ABOUT THE AUTHOR
ANTONIO SIMON, JR.
1. Tell us a little about yourself.
That's a tough one to answer. I pride myself on my humility, you see. [Grins]. I'm a lawyer and an author. Slowly but surely I'm working my way to the point where I can devote myself full-time to writing novels.
2. In a previous author photo, you wore dark sunglasses and a suit and tie. What's with that?
Irony, mostly. You wouldn't expect a guy looking that serious to be funny. The irony amuses me.
3. When did you start writing, and why?
I started writing when I realized I had a face for radio and a voice for print. By then I figured there had to be something I was good at, and as it turns out, I'm not half bad at writing.
4. What do you write, and why? What do you enjoy about what you write?
I write fantasy and comedy, mostly. You can get away with more things in a fantasy or a comedy than you can in more serious genres. The audience expects that you're going to bend the rules of reality a bit. And if you're clever and a little sneaky, you can slip a serious message into a book of either genre, which adds a whole new level of depth to the experience.
What's more, writing comedies makes me happy. It's a great feeling to meet someone who's seen the same movie or read the same book as you, and share the moments that made you laugh the hardest. That feeling takes a whole new dimension when you're talking about something you, yourself, have authored.
5. Tell us a little about the world of The Gullwing Odyssey.
The Gullwing Odyssey takes place in the early age of sail. Great empires jockey for dominance of the seas with fleets of enormous galleons. Piracy is rampant. Amid the royal intrigue and power struggles, smaller nations struggle for a place on the world stage, while ordinary men and women scrape by.

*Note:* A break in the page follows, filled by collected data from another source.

(** ** The indices after a sequence of mutations *)

(** C1 (the code departs from it).  The claim: after any sequence of
    index mutations that follows the table's mutations, [findByIndex] and
    [findByRange] return exactly the ids whose current value matches.  On
    the code: after [insert] of id 2 and of id 1 with the same [age] and
    [delete] of id 1, which succeeds, id 1 has no value any more and both
    lookups on the sorted index still return it.  [binarySearch] expects
    equal values to be ordered by id, [findInsertPosition] puts a new
    element after all equal values. *)
Theorem sorted_index_keeps_deleted_id :
  IndexManager.getIndexType (Table.indexManager SortedIndexScenario.deleted) "age"
  = Some IndexManager.TSorted
  /\ (Table.delete (Some 1) SortedIndexScenario.inserted).1 = true
  /\ current_value SortedIndexScenario.deleted (Some 1) "age" = undefined
  /\ IndexManager.findByIndex (Table.indexManager SortedIndexScenario.deleted) "age" (Some 5)
     = Some [Some 2; Some 1]
  /\ IndexManager.findByRange (Table.indexManager SortedIndexScenario.deleted) "age"
       (Some 5) (Some 5) true true
     = Some [Some 2; Some 1].
Proof. compute_done. Qed.

(** The search that misses: the element is at position 2. *)
Example binarySearch_misses_equal_value :
  IndexManager.binarySearch
    [IndexManager.Item 1 (Some 3); IndexManager.Item 5 (Some 2);
     IndexManager.Item 5 (Some 1)] 5 (Some 1) = -1.
Proof. reflexivity. Qed.

(** ** An indexed equality query against the scan *)

(** C2 (the code departs from it).  The claim: with an index on [f],
    [find({f: {$eq: v}}).execute()] returns the same records as the scan
    with the same predicate.  On the code: after two updates of a resident
    record ([f] from 1 to 2, then to 3) the index still lists the id under
    2, because [update] removes the value of [data.get(id)], which is the
    one before both updates; the indexed query for 2 returns the record,
    whose [f] is 3, and the scan, run on the table without the index,
    returns nothing. *)
Theorem indexed_eq_differs_from_scan :
  (Query.execute StaleIndexScenario.updated
     (find StaleIndexScenario.updated (eq_cond "f" 2))).1
  = [StaleIndexScenario.current]
  /\ (Query.execute StaleIndexScenario.unindexed
        (find StaleIndexScenario.unindexed (eq_cond "f" 2))).1
     = []
  /\ length (Query.indexableConditions
               (find StaleIndexScenario.updated (eq_cond "f" 2))) = 1%nat
  /\ length (Query.indexableConditions
               (find StaleIndexScenario.unindexed (eq_cond "f" 2))) = 0%nat
  /\ (Table.get (Some 1) StaleIndexScenario.updated).1 = Some StaleIndexScenario.current
  /\ field StaleIndexScenario.current "f" = Some 3.
Proof. compute_done. Qed.

(** The two paths differ the other way round as well: a record that was
    updated while still in [pendingWrites] is found by the index under its
    new value, and the scan, which takes the pending writes as they were
    inserted, misses it. *)
Example scan_misses_update_of_pending_write :
  (Query.execute StaleIndexScenario.unflushed
     (find StaleIndexScenario.unflushed (eq_cond "f" 2))).1
  = [StaleIndexScenario.once]
  /\ (Query.execute (Table.dropIndex "f" StaleIndexScenario.unflushed)
        (find (Table.dropIndex "f" StaleIndexScenario.unflushed) (eq_cond "f" 2))).1
     = []
  /\ (Table.get (Some 1) StaleIndexScenario.unflushed).1 = Some StaleIndexScenario.once.
Proof. compute_done. Qed.

(** ** [or] *)

(** C5 (the code departs from it).  The claim:
    [where(A).or(B).execute()] returns the records that satisfy A or B.
    On the code: [where] has put A on [nonIndexableConditions], [or]
    adds the disjunction after it without taking A away, and [execute]
    filters with both; of two records with [x] 1 and 2,
    [find({x: 1}).or({x: 2})] returns the first only. *)
Theorem or_keeps_first_clause :
  (Query.execute OrScenario.table all).1 = [OrScenario.first; OrScenario.second]
  /\ Query.cond_fn (lit_cond "x" 2) OrScenario.second = true
  /\ (Query.execute OrScenario.table OrScenario.query).1 = [OrScenario.first]
  /\ length (Query.nonIndexableConditions OrScenario.query) = 2%nat
  /\ length (Query.conditions OrScenario.query) = 1%nat.
Proof. compute_done. Qed.

Lemma filter_or_after {A} (p b : A -> bool) (l : list A) :
  List.filter (fun a => p a || b a) (List.filter p l) = List.filter p l.
Proof.
  induction l as [|a l IH]; [reflexivity|].
  cbn [List.filter]. destruct (p a) eqn:Hp; [|exact IH].
  cbn [List.filter]. rewrite Hp, IH. reflexivity.
Qed.

(** X23.  After [where(p)] with a function, [or(B)] changes the result of no
    query: the filter by [p] stays in [nonIndexableConditions] before the
    disjunction. *)
Lemma or_after_where_is_void (x : Table.t) (im : IndexManager.t) (q : Query.t)
    (p : record -> bool) (B : Query.condition) :
  Query.execute x (Query.or_ B (Query.where_ im (Query.Fn p) q))
  = Query.execute x (Query.where_ im (Query.Fn p) q).
Proof.
  assert (Hfinish : forall results : list record,
             Query.finish (Query.or_ B (Query.where_ im (Query.Fn p) q)) results
             = Query.finish (Query.where_ im (Query.Fn p) q) results).
  { intros results. unfold Query.or_, Query.where_.
    cbn [Query.conditions]. rewrite rev_app_distr. cbn [rev app].
    unfold Query.finish.
    cbn [Query.nonIndexableConditions Query.sortField Query.skipCount Query.limitCount
         Query.selectedFields].
    rewrite !foldl_snoc, filter_or_after. reflexivity. }
  unfold Query.execute.
  assert (Hcand : Query.getIndexCandidateSet (Table.indexManager x)
                    (Query.or_ B (Query.where_ im (Query.Fn p) q))
                  = Query.getIndexCandidateSet (Table.indexManager x)
                      (Query.where_ im (Query.Fn p) q)).
  { unfold Query.or_, Query.where_. cbn [Query.conditions].
    rewrite rev_app_distr. reflexivity. }
  rewrite Hcand. clear Hcand.
  destruct (Query.getIndexCandidateSet (Table.indexManager x)
              (Query.where_ im (Query.Fn p) q)) as [candidateSet|].
  - destruct (_ =? _)%nat; [reflexivity|].
    destruct (Query.executeWithIndex x candidateSet []) as [results x'].
    rewrite Hfinish. reflexivity.
  - assert (Hstream : Query.streamResults x (Query.or_ B (Query.where_ im (Query.Fn p) q))
                      = Query.streamResults x (Query.where_ im (Query.Fn p) q)).
    { unfold Query.or_, Query.where_. cbn [Query.conditions].
      rewrite rev_app_distr. reflexivity. }
    rewrite Hstream, !Hfinish. reflexivity.
Qed.

(** ** The bounded heap *)

(** C6 (the code departs from it).  The claim: with a limit [k], no skip
    and [k] small against the number of results, the heap selection gives
    the first [k] records of the full sort.  On the code: of eleven
    records with [v] from 1 to 11, sorted ascending with limit 1, the heap
    path returns the record with [v] 11 and the full sort begins with the
    one with [v] 1.  [heapSort] keeps the largest element at the root for
    an ascending sort and replaces the root when the next element is
    larger still. *)
Theorem heap_selection_differs_from_sort :
  (Query.execute TopKScenario.table all).1
  = List.map TopKScenario.stored TopKScenario.numbers
  /\ take 1 (Query.sortResults TopKScenario.query "v"
               (List.map TopKScenario.stored TopKScenario.numbers))
     = [TopKScenario.stored 11]
  /\ take 1 (Js.sort (Query.sort_compare "v" Query.Asc)
               (List.map TopKScenario.stored TopKScenario.numbers))
     = [TopKScenario.stored 1]
  /\ (Query.execute TopKScenario.table TopKScenario.query).1 = [TopKScenario.stored 11].
Proof. compute_done. Qed.

(** ** Aggregation *)

(** C7 (the code departs from it).  The claim: a value that is present,
    0 included, takes part in [$min] and [$max].  On the code
    ([r[f] || Infinity], [r[f] || -Infinity]): the minimum of 0 and 5 is
    given as 5, the maximum of 0 and -5 as -5. *)
Theorem aggregate_min_max_skip_zero :
  List.map (fun r => field r "x") (Query.execute AggregateScenario.table all).1
  = [Some 0; Some 5]
  /\ (Query.aggregate AggregateScenario.table AggregateScenario.low all).1
     = [("low"%string, Query.of_Z 5)]
  /\ List.map (fun r => field r "x") (Query.execute AggregateScenario.table' all).1
     = [Some 0; Some (-5)]
  /\ (Query.aggregate AggregateScenario.table' AggregateScenario.high all).1
     = [("high"%string, Query.of_Z (-5))].
Proof. compute_done. Qed.

(** ** Inserting an id again *)

(** C8 (the code departs from it).  The claim: after an [insert] of an id
    that exists, one record of that id, the latest, is visible to [get]
    and to queries.  On the code: [insert] appends to [pendingWrites]
    whatever is there; the query without conditions returns both records
    of the id, the older first, and [count()] is 2; [get] returns the
    newer. *)
Theorem reinsert_shows_both_records :
  (Query.execute ReinsertScenario.table all).1
  = [ReinsertScenario.older; ReinsertScenario.newer]
  /\ _id ReinsertScenario.older = _id ReinsertScenario.newer
  /\ Table.count_all ReinsertScenario.table = 2
  /\ (Table.get (Some 1) ReinsertScenario.table).1 = Some ReinsertScenario.newer.
Proof. compute_done. Qed.

(** ** Insert, then get *)

(** C9 (the code departs from it).  The claim: a record fetched by id
    right after its [insert] is the record with [_id], [_created] and
    [_modified] set, the two timestamps being equal.  On the code: when a
    pending update of the id exists, [get] returns it: after insert,
    update and a second insert of id 1, [get] gives the updated record,
    not the one stored by the second insert, and its timestamps differ.
    [insert] clears the id from [deletedIds] and [pendingDeletes], not from
    [pendingUpdates]. *)
Theorem get_after_insert_returns_pending_update :
  (Table.insert 3 102 InsertAfterUpdateScenario.again InsertAfterUpdateScenario.updated).1
  = InsertAfterUpdateScenario.stored
  /\ (Table.get (Some 1)
        (Table.insert 3 102 InsertAfterUpdateScenario.again
           InsertAfterUpdateScenario.updated).2).1
     = Some InsertAfterUpdateScenario.stale
  /\ InsertAfterUpdateScenario.stale <> InsertAfterUpdateScenario.stored
  /\ _created InsertAfterUpdateScenario.stale <> _modified InsertAfterUpdateScenario.stale.
Proof. compute_done. Qed.

Lemma JsSet_has_delete {K} `{EqDecision K} (k : K) (s : list K) :
  JsSet.has k (JsSet.delete k s) = false.
Proof.
  unfold JsSet.has, JsSet.delete. apply bool_decide_eq_false_2.
  rewrite list_elem_of_In, filter_In. intros [_ Hne].
  apply negb_true_iff, bool_decide_eq_false in Hne. congruence.
Qed.

Lemma JsMap_get_delete {K V} `{EqDecision K} (k : K) (m : list (K * V)) :
  JsMap.get k (JsMap.delete k m) = None.
Proof.
  unfold JsMap.delete. induction m as [|[k' v] m IH]; [reflexivity|].
  cbn [List.filter fst]. destruct (decide (k' = k)) as [Heq|Hne].
  - rewrite bool_decide_eq_true_2 by exact Heq. exact IH.
  - rewrite bool_decide_eq_false_2 by exact Hne. cbn [negb JsMap.get].
    destruct (decide (k = k')); [congruence | exact IH].
Qed.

Marco's traveling party is a multinational group. His companions come from different countries and each harbors his or her own personal values. Much of the humor comes from how a such a varied group can work together without killing each other.
For instance, one character, the wizard, is from the tiniest nation in the world. This country is a plutocratic republic where only the wealthiest are allowed to reside. It's also where the stuffiest people in the world come from. Another character is from a country based on France under Louis XIV. His homeland is the naval superpower. Interestingly, its orders of knighthood are all nautical. Their knights are not men with horses but sea captains. And then of course we have the dragon islands. The dragons are an intelligent race of creature who live in virtual isolation from the rest of the world. Their homeland was only recently discovered in the years preceding Marco's adventure. This culture shock causes problems at home for the dragons and threatens to shake up the power politics among the human nations.

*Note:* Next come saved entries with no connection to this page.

(** [fn] panicked with an error value; the follower's descriptor unwraps
    to it. *)
Lemma Unwrap_reraised_witness :
  reachable (herd "K" boom []) (after new_group (herd "K" boom []))
  ∧ logged (after new_group (herd "K" boom [])) 0 boom
  ∧ threads (after new_group (herd "K" boom [])) !! 1%nat
    = Some (Exited (ExitFollowerPanic (PanicError "boom" [])))
  ∧ Unwrap (Err:=string) Some (PanicError "boom" []) = Some "boom".
Proof.
  assert (Hr : reachable (herd "K" boom []) (after new_group (herd "K" boom [])))
    by (left; vm_compute; reflexivity).
  assert (Hl : logged (after new_group (herd "K" boom [])) 0 boom)
    by (vm_compute; constructor).
  assert (Ht : threads (after new_group (herd "K" boom [])) !! 1%nat
               = Some (Exited (ExitFollowerPanic (PanicError "boom" []))))
    by (vm_compute; reflexivity).
  destruct (Unwrap_reraised _ _ Some 0%nat "boom" 1%nat
              (ExitFollowerPanic (PanicError "boom" [])) (PanicError "boom" [])
              Hr Hl) as [_ Hu].
  - right. exists 0%nat. vm_compute. reflexivity.
  - exact Ht.
  - reflexivity.
  - split; [exact Hr|]. split; [exact Hl|]. split; [exact Ht|exact Hu].
Defined.

(** The follower joined while [fn] ran; when both have returned its record
    is still not in the pool. *)
Lemma joined_record_kept_witness :
  reachable joined_fn (after new_group joined_fn)
  ∧ joined (gh (after new_group joined_fn)) !! 1%nat = Some (0%nat, 0%nat)
  ∧ run [Deferred 0; SelectDone 1; Recycle 0; Ret 0] (after new_group joined_fn)
    = Some (after new_group (herd "K" ok []))
  ∧ ¬ pooled (after new_group (herd "K" ok [])) 0.
Proof.
  assert (Hr : reachable joined_fn (after new_group joined_fn))
    by (left; vm_compute; reflexivity).
  assert (Hj : joined (gh (after new_group joined_fn)) !! 1%nat
               = Some (0%nat, 0%nat)) by (vm_compute; reflexivity).
  assert (Hs : run [Deferred 0; SelectDone 1; Recycle 0; Ret 0]
                 (after new_group joined_fn)
               = Some (after new_group (herd "K" ok [])))
    by (vm_compute; reflexivity).
  destruct (joined_record_kept _ _ _ _ _ Hr Hj _ _ Hs) as [Hnp _].
  split; [exact Hr|]. split; [exact Hj|]. split; [exact Hs|exact Hnp].
Defined.

(** The leader returned [shared = true]; a follower had joined its call. *)
Lemma shared_means_joined_witness :
  reachable (herd "K" ok []) (after new_group (herd "K" ok []))
  ∧ threads (after new_group (herd "K" ok [])) !! 0%nat
    = Some (Exited (ExitLeader "V" true None))
  ∧ ∃ t, joined (gh (after new_group (herd "K" ok []))) !! t
         = Some (0%nat, 0%nat).
Proof.
  assert (Hr : reachable (herd "K" ok []) (after new_group (herd "K" ok [])))
    by (left; vm_compute; reflexivity).
  assert (Ht : threads (after new_group (herd "K" ok [])) !! 0%nat
               = Some (Exited (ExitLeader "V" true None)))
    by (vm_compute; reflexivity).
  assert (Ho : owner (gh (after new_group (herd "K" ok []))) !! 0%nat
               = Some 0%nat) by (vm_compute; reflexivity).
  split; [exact Hr|]. split; [exact Ht|].
  exact (shared_means_joined _ _ _ _ _ _ Hr Ht Ho).
Defined.





(** The second call runs alone on the record the first one left in the
    pool, and leaves it there again. *)
Lemma solo_call_witness :
  reachable second_call (after new_group second_call)
  ∧ threads (after new_group second_call) !! 1%nat = Some (DoStart 0 "K2")
  ∧ ∃ s' c,
      run [Fn 1 (FnReturn "W" None) []; Deferred 1; Recycle 1; Ret 1]
        (after new_group (second_call ++ [Lock 1 (PickItem 0)])%list) = Some s'
      ∧ threads s' !! 1%nat = Some (Exited (ExitLeader "W" false None))
      ∧ heap s' = <[c := new_call]> (heap (after new_group second_call)).
Proof.
  assert (Hr : reachable second_call (after new_group second_call))
    by (left; vm_compute; reflexivity).
  assert (Ht : threads (after new_group second_call) !! 1%nat
               = Some (DoStart 0 "K2")) by (vm_compute; reflexivity).
  destruct (solo_call second_call (after new_group second_call)
              (after new_group (second_call ++ [Lock 1 (PickItem 0)])%list)
              1%nat 0%nat "K2" (PickItem 0) "W" None [] Hr Ht)
    as (s' & c & Hs & Hpc & _ & _ & _ & Hsame);
    [vm_compute; reflexivity|vm_compute; reflexivity|].
  destruct (Hsame 0%nat eq_refl) as [_ Hheap].
  split; [exact Hr|]. split; [exact Ht|]. exists s', c.
  split; [exact Hs|]. split; [exact Hpc|exact Hheap].
Defined.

6. Introduce us to some of your characters. What do you like about them?
For starters, there's Marco Gullwing, the titular character. He's a young man who thinks he'll never be much more than a messenger, and would be pretty content if things remained that way the rest of his life. As you already may have guessed, it wouldn't make for much of a story if he got his way, so everything that could possibly go wrong for him does.
Marco isn't your typical fantasy hero. He's no sword-swinging knight in shining armor, and he knows it. But he is a likeable-enough sort of guy. He's down to earth and you definitely wouldn't mind having a drink with him in a bar. He's also quick-witted, which is all the better for him when he gets into trouble -- which is often.
Then there's Barclay, a gruff knight and religious zealot. He is on a mission to spread his gospel and save souls. Personally, he cannot stand dragons because his religion considers them to lack souls. Yet, for reasons that make sense only to him (if at all), he is sent to the dragon islands to save the souls of beings that his religion has decreed soulless. It's paradoxical, but Barclay is not one to question his faith. If that weren't bad enough, the traveling party includes two dragons.
Dria is one of the dragons who accompanies Marco. She is the princess of her country, and she knows better than anyone (more so even than her father, the emperor) that times are changing. She realizes that, in order to keep her people safe, her people will have to change with the times. Headstrong and quick-tempered, she is something of a tomboy. She takes charge where others (like Marco) would shy away. She also holds up well in a fight, and is fun to watch in action.
7. Tell us a fun fact you would like your readers to know about you or your book.
There are many overtly funny moments in this book, but there many subtle jokes too, like "Easter eggs" in TV shows and video games. You can catch them if you really pay attention, but so far, no one has caught them all.